Lemma keep_add job r env : preserves (job_ok job r) (on_ctl (add_instance (ctl_env env) r) : M SYS unit).
Proof.
  intros s [Hs Hr]. pose proof (add_tab (ctl_env env) r (a_ctl s)) as H. unfold on_ctl.
  destruct (add_instance (ctl_env env) r (a_ctl s)) as [c' res]. cbn [fst] in *. destruct H as (K1 & K2 & K3).
  destruct (asm_ok_change s (mkASys c' (a_asm s))) as [H1 H2]; simpl; try done; try (split; [exact H1|by apply H2]).
  - intros x. destruct (K1 x) as (? & ? & _). done.
  - split; apply Hs.
  - rewrite K3. destruct (dhas _ _) eqn:E; [split; apply Hs|]. split; [by apply dict_wf_dset, Hs|].
    intros id x. rewrite dget_dset. case_decide as Hid; [|apply Hs]. intros [= <-]. destruct Hr as (R1 & R2 & R3). by subst.
Qed.

Lemma core_add_node_mgr ip pt n : keeps_core (λ i, add_node_mgr i ip pt n).
Proof. intros i. unfold add_node_mgr. destruct ip, pt; try done. by destruct (decide _). Qed.
Lemma core_add_endpoints ip eps : keeps_core (λ i, add_endpoints i ip eps).
Proof. intros i. by destruct eps. Qed.
Lemma core_all_endpoints : keeps_core (λ i, (get_all_endpoints i).2).
Proof. intros i. unfold get_all_endpoints. by repeat case_match. Qed.
Lemma core_filter env : keeps_core (filter_abnormal_endpoints env).
Proof.
  intros i. unfold filter_abnormal_endpoints. generalize (get_node_managers i) as nms. intros nms. revert i.
  induction nms as [|nm nms IH]; intros i; cbn [fold_left]; [done|]. destruct (nm_alive env nm); [apply IH|].
  destruct (IH (del_node_mgr (del_endpoints i (pod_ip nm)) (Some (pod_ip nm)) (Some (port nm)))) as [-> ->].
  unfold del_node_mgr, del_endpoints. destruct (dhas _ _), (decide _); done.
Qed.
#[local] Hint Resolve core_add_node_mgr core_add_endpoints core_all_endpoints core_filter : core.

Lemma store_set_old (st : ref → Instance) n i r : (r < n)%nat → store_set st n i r = st r.
Proof. intros H. apply store_set_ne. lia. Qed.

Lemma create_ok job model id rl pc multi t b n s :
  asm_ok s → id < n → ins_id_cnt (a_asm s) <= n →
  let r := cnext (a_ctl s) in
  let m := mkAsm r NOT_REGISTERED 0 t b None in
  let s1 := (new_instance job model id rl pc multi t b s).1 in
  new_instance job model id rl pc multi t b s = (s1, Ret m) ∧
  job_ok job r (mkASys (a_ctl s1) (set_cnt (a_asm s1) n)) ∧
  a_ctl s1 = set_next (set_ins (a_ctl s) r (Instance_init job model id rl (Some pc) multi)) (S r) ∧
  asm_instances (a_asm s1) = dset (asm_instances (a_asm s)) job m ∧ ins_id_cnt (a_asm s1) = ins_id_cnt (a_asm s).
Proof.
  intros (A1 & A2 & A3 & A4) Hid Hn. simpl. split; [done|]. split; [|done].
  set (r := cnext (a_ctl s)). set (i := Instance_init job model id rl (Some pc) multi).
  assert (ref_ok (mkASys (set_next (set_ins (a_ctl s) r i) (S r)) (set_cnt (a_asm s) n)) job r) as Hr.
  { unfold ref_ok. simpl. rewrite !store_set_eq. simpl. split_and!; [lia|done|done]. }
  split; [|exact Hr]. split_and!; simpl.
  - by apply dict_wf_dset.
  - exact A2.
  - intros job' m'. rewrite dget_dset. case_decide as Hj.
    + intros [= <-]. subst job'. exact Hr.
    + intros Hm. destruct (A3 _ _ Hm) as (B1 & B2 & B3). unfold ref_ok. simpl. rewrite !store_set_old by done.
      split_and!; [lia|done|lia].
  - intros id' x Hx. destruct (A4 _ _ Hx) as (B1 & B2 & B3). rewrite store_set_old by done. split_and!; [lia|done|lia].
Qed.

Lemma register_pod_ok env msg m s :
  job_ok (rg_job_name msg) (am_instance m) s → job_ok (rg_job_name msg) (am_instance m) (register_pod asm_checksum env msg m s).1.
Proof.
  revert s. change (preserves (job_ok (rg_job_name msg) (am_instance m)) (register_pod asm_checksum env msg m : M SYS Z)).
  unfold register_pod. apply preserves_bind; [apply preserves_get|]. intros s. destruct (has_node_mgr _ _); [apply preserves_ret|].
  apply preserves_bind; [apply keep_ins; auto with core|]. intros _.
  apply preserves_bind; [apply preserves_get|]. intros s2. apply preserves_bind; [apply preserves_lift|]. intros pod.
  apply preserves_bind; [by apply keep_put|]. intros _. apply preserves_bind; [apply keep_ins; auto with core|]. intros _.
  apply preserves_bind; [apply keep_persist|]. intros _. apply preserves_ret.
Qed.

(** An entry of the table is fine. *)
Lemma entry_ok s job m : asm_ok s → dget (asm_instances (a_asm s)) job = Some m → job_ok job (am_instance m) s.
Proof. intros H Hm. split; [done|]. by apply H. Qed.

Lemma register_ok env msg s : asm_ok s → asm_ok (register asm_checksum env msg s).1.
Proof.
  intros Hs. unfold register. erewrite M_bind_Ret by reflexivity. cbv zeta. destruct (eval_register_status _ _).
  - destruct (create_ok (rg_job_name msg) (rg_model_name msg) (ins_id_cnt (a_asm s)) (rg_role msg) (rg_parallel_config msg)
      (rg_multi_endpoints msg) (now (ctl_env env)) false (ins_id_cnt (a_asm s) + 1) s Hs) as (E & Hj & _); [lia|lia|].
    rewrite (M_bind_Ret _ _ _ _ _ E). erewrite M_bind_Ret by reflexivity. by apply register_pod_ok.
  - destruct (dget _ _) as [m|] eqn:Em; [|done]. erewrite M_bind_Ret by reflexivity.
    apply (register_pod_ok env msg (set_am_time m (now (ctl_env env)))).
    apply (keep_put (rg_job_name msg) (am_instance m)); [done|]. by apply entry_ok.
  - done.
Qed.

Lemma reregister_ok env msg s : asm_ok s → asm_ok (reregister asm_checksum env msg s).1.
Proof.
  intros Hs. unfold reregister. erewrite M_bind_Ret by reflexivity. cbv zeta.
  assert (∀ m, preserves (job_ok (rr_job_name msg) (am_instance m))
    (ins_modify (am_instance m) (λ i, add_node_mgr i (Some (rr_pod_ip msg)) (Some (rr_nm_port msg)) (rr_device_num msg)) ;;
     ins_modify (am_instance m) (λ i, add_endpoints i (rr_pod_ip msg)
       (Some (fold_left (λ d e, dset d (ep_id e) e) (rr_endpoints msg) []))) ;;
     asm_persist_if asm_checksum env true ;; mret 0 : M SYS Z)) as Hfin.
  { intros m. repeat (apply preserves_bind; [|intros _]); try apply preserves_ret; try apply keep_persist;
      apply keep_ins; [apply core_add_node_mgr|apply core_add_endpoints]. }
  destruct (eval_register_status _ _).
  - destruct (create_ok (rr_job_name msg) (rr_model_name msg) (rr_instance_id msg) (rr_role msg) (rr_parallel_config msg)
      (rr_multi_endpoints msg) (now (ctl_env env)) true (Z.max (ins_id_cnt (a_asm s)) (rr_instance_id msg + 1)) s Hs)
      as (E & Hj & _); [lia|lia|].
    rewrite (M_bind_Ret _ _ _ _ _ E). erewrite M_bind_Ret by reflexivity.
    apply (Hfin (mkAsm (cnext (a_ctl s)) NOT_REGISTERED 0 (now (ctl_env env)) true None) _ Hj).
  - destruct (dget _ _) as [m|] eqn:Em; [|done]. erewrite M_bind_Ret by reflexivity.
    erewrite M_bind_Ret by reflexivity.
    apply (Hfin (set_am_rereg (set_am_time m (now (ctl_env env))))).
    apply keep_cnt. apply (keep_put (rr_job_name msg) (am_instance m)); [done|]. by apply entry_ok.
  - done.
Qed.

Lemma assemble_ok env job m s : job_ok job (am_instance m) s → job_ok job (am_instance m) (assemble_instance asm_checksum env job m s).1.
Proof.
  revert s. change (preserves (job_ok job (am_instance m)) (assemble_instance asm_checksum env job m : M SYS unit)).
  unfold assemble_instance. apply preserves_bind; [apply keep_ins; auto with core|]. intros _.
  apply preserves_bind; [apply preserves_get|]. intros s. cbv zeta.
  destruct (is_endpoints_enough _).
  - apply preserves_bind; [by apply keep_put|]. intros _. apply preserves_bind; [apply keep_add|]. intros _.
    destruct (is_reregister m); [|apply preserves_ret]. apply preserves_bind; [apply keep_pop|intros _; apply keep_persist].
  - destruct (flt _ _); [|apply preserves_ret]. apply preserves_bind; [apply keep_pop|intros _; apply keep_persist].
Qed.

Lemma send_one_ok env job s : asm_ok s → asm_ok (send_one env job s).1.
Proof.
  intros Hs. unfold send_one. erewrite M_bind_Ret by reflexivity. destruct (dget _ job) as [m|] eqn:Em; [|done].
  destruct (decide _); [|done].
  match goal with |- asm_ok (?p s).1 => assert (preserves (job_ok job (am_instance m)) p) as H end.
  { apply preserves_bind.
    - unfold send_start_command. apply preserves_bind; [apply preserves_get|]. intros s1. cbv zeta.
      apply preserves_bind; [apply keep_ins; auto with core|]. intros _. destruct (master_dp_ip _); [|apply preserves_ret].
      apply preserves_bind; [|intros _; apply preserves_ret]. apply preserves_for. intros nm _. by apply keep_stored.
    - intros ok. apply preserves_bind; [|intros _; apply preserves_ret]. destruct ok; [apply keep_pop|].
      destruct (_ <? _); [by apply keep_put|apply keep_pop]. }
  apply H. by apply entry_ok.
Qed.

Lemma send_all_ok env jobs s : asm_ok s → asm_ok (send_all env jobs s).1.
Proof.
  revert s. induction jobs as [|job jobs IH]; intros s Hs; simpl; [done|].
  pose proof (send_one_ok env job s Hs) as H1. unfold mbind at 1, M_bind at 1.
  destruct (send_one env job s) as [s1 [c|e]]; [|done]. pose proof (IH s1 H1) as H2.
  unfold mbind, M_bind. by destruct (send_all env jobs s1) as [s2 [c'|e]].
Qed.

Lemma persist_asm_ok env b s : asm_ok s → asm_ok (asm_persist_if asm_checksum env b s).1.
Proof.
  intros Hs. unfold asm_persist_if. erewrite M_bind_Ret by reflexivity. destruct (b && _); [|done].
  unfold mbind, M_bind, asm_persist_data. by destruct (etcd_write (ctl_env env)).
Qed.

(** Instances reach the instance manager through the assembler only. *)
Definition asm_op_ok (o : asm_op) : Prop := match o with ACtl (OAdd _) => False | _ => True end.

Lemma asm_step_ok x s : asm_op_ok x.2 → asm_ok s → asm_ok (asm_step asm_checksum x s).1.
Proof.
  destruct x as [env o]. unfold asm_step. cbn [fst snd]. intros Ho Hs. destruct o as [msg|msg| | |o].
  - pose proof (register_ok env msg s Hs). unfold mbind, M_bind. by destruct (register asm_checksum env msg s) as [s' [a|e]].
  - pose proof (reregister_ok env msg s Hs). unfold mbind, M_bind. by destruct (reregister asm_checksum env msg s) as [s' [a|e]].
  - unfold assembler_round. erewrite M_bind_Ret by reflexivity. apply (preserves_for asm_ok); [|done].
    intros job _ s1 H1. erewrite M_bind_Ret by reflexivity. destruct (dget _ job) as [m|] eqn:Em; [|done].
    destruct (decide _); [done|]. apply (assemble_ok env job m). by apply entry_ok.
  - unfold start_command_round. erewrite M_bind_Ret by reflexivity.
    match goal with |- context [send_all env ?l] => pose proof (send_all_ok env l s Hs) as H1 end.
    unfold mbind, M_bind. destruct (send_all env _ s) as [s1 [c|e]]; [|done]. by apply persist_asm_ok.
  - unfold on_ctl. assert (tab_kept (a_ctl s) (ctl_step (ctl_env env, o) (a_ctl s)).1) as (K1 & K2 & K3 & K4).
    { apply (tab_op (a_ctl s) (ctl_env env) o); [by destruct o|apply tab_refl]. }
    destruct (ctl_step (ctl_env env, o) (a_ctl s)) as [c' r]. cbn [fst] in *.
    destruct (asm_ok_change s (mkASys c' (a_asm s))) as [H1 H2]; simpl; try done.
    + intros r'. destruct (K1 r') as (? & ? & _). done.
    + split; apply Hs.
    + split; [by apply K3, Hs|]. intros id r' Hr. by apply Hs, K4.
Qed.

Lemma asm_run_ok ops s : Forall (λ x, asm_op_ok x.2) ops → asm_ok s → asm_ok (asm_run asm_checksum s ops).
Proof.
  revert s. induction ops as [|x ops IH]; intros s; simpl; [done|]. intros [Hx Ho]%Forall_cons Hs.
  apply IH; [done|]. by apply asm_step_ok.
Qed.

(** The controller at its first start. *)
Definition asm_sys_init (st : ref → Instance) (persist : bool) (o : O) (cfg : AsmConfig) : SYS :=
  mkASys (Ctl_init st 0%nat persist None o) (Asm_init cfg None).

Lemma asm_sys_init_ok st persist o cfg : asm_ok (asm_sys_init st persist o cfg).
Proof. split; [apply dict_wf_nil|]. split; [apply dict_wf_nil|]. by split. Qed.
End ids.

(** *** Endpoint ids *)

Definition ep_ids (i : Instance) : list Z := map ep_id (endpoints_flat i).

Lemma num_ids i : get_endpoints_num i = Z.of_nat (length (ep_ids i)).
Proof.
  unfold get_endpoints_num, ep_ids, endpoints_flat. rewrite length_map. generalize (dvalues (endpoints i)) as l.
  induction l as [|pod l IH]; simpl; [done|]. rewrite IH, length_app. unfold dvalues. rewrite length_fmap. lia.
Qed.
════
The answer consists solely of the lines from the one containing "apply Hs, K4." through the last line of the data above, reproduced exactly.

    + split; [by apply K3, Hs|]. intros id r' Hr. by apply Hs, K4.
Qed.

Lemma asm_run_ok ops s : Forall (λ x, asm_op_ok x.2) ops → asm_ok s → asm_ok (asm_run asm_checksum s ops).
Proof.
  revert s. induction ops as [|x ops IH]; intros s; simpl; [done|]. intros [Hx Ho]%Forall_cons Hs.
  apply IH; [done|]. by apply asm_step_ok.
Qed.

(** The controller at its first start. *)
Definition asm_sys_init (st : ref → Instance) (persist : bool) (o : O) (cfg : AsmConfig) : SYS :=
  mkASys (Ctl_init st 0%nat persist None o) (Asm_init cfg None).

Lemma asm_sys_init_ok st persist o cfg : asm_ok (asm_sys_init st persist o cfg).
Proof. split; [apply dict_wf_nil|]. split; [apply dict_wf_nil|]. by split. Qed.
End ids.

(** *** Endpoint ids *)

Definition ep_ids (i : Instance) : list Z := map ep_id (endpoints_flat i).

Lemma num_ids i : get_endpoints_num i = Z.of_nat (length (ep_ids i)).
Proof.
  unfold get_endpoints_num, ep_ids, endpoints_flat. rewrite length_map. generalize (dvalues (endpoints i)) as l.
  induction l as [|pod l IH]; simpl; [done|]. rewrite IH, length_app. unfold dvalues. rewrite length_fmap. lia.
Qed.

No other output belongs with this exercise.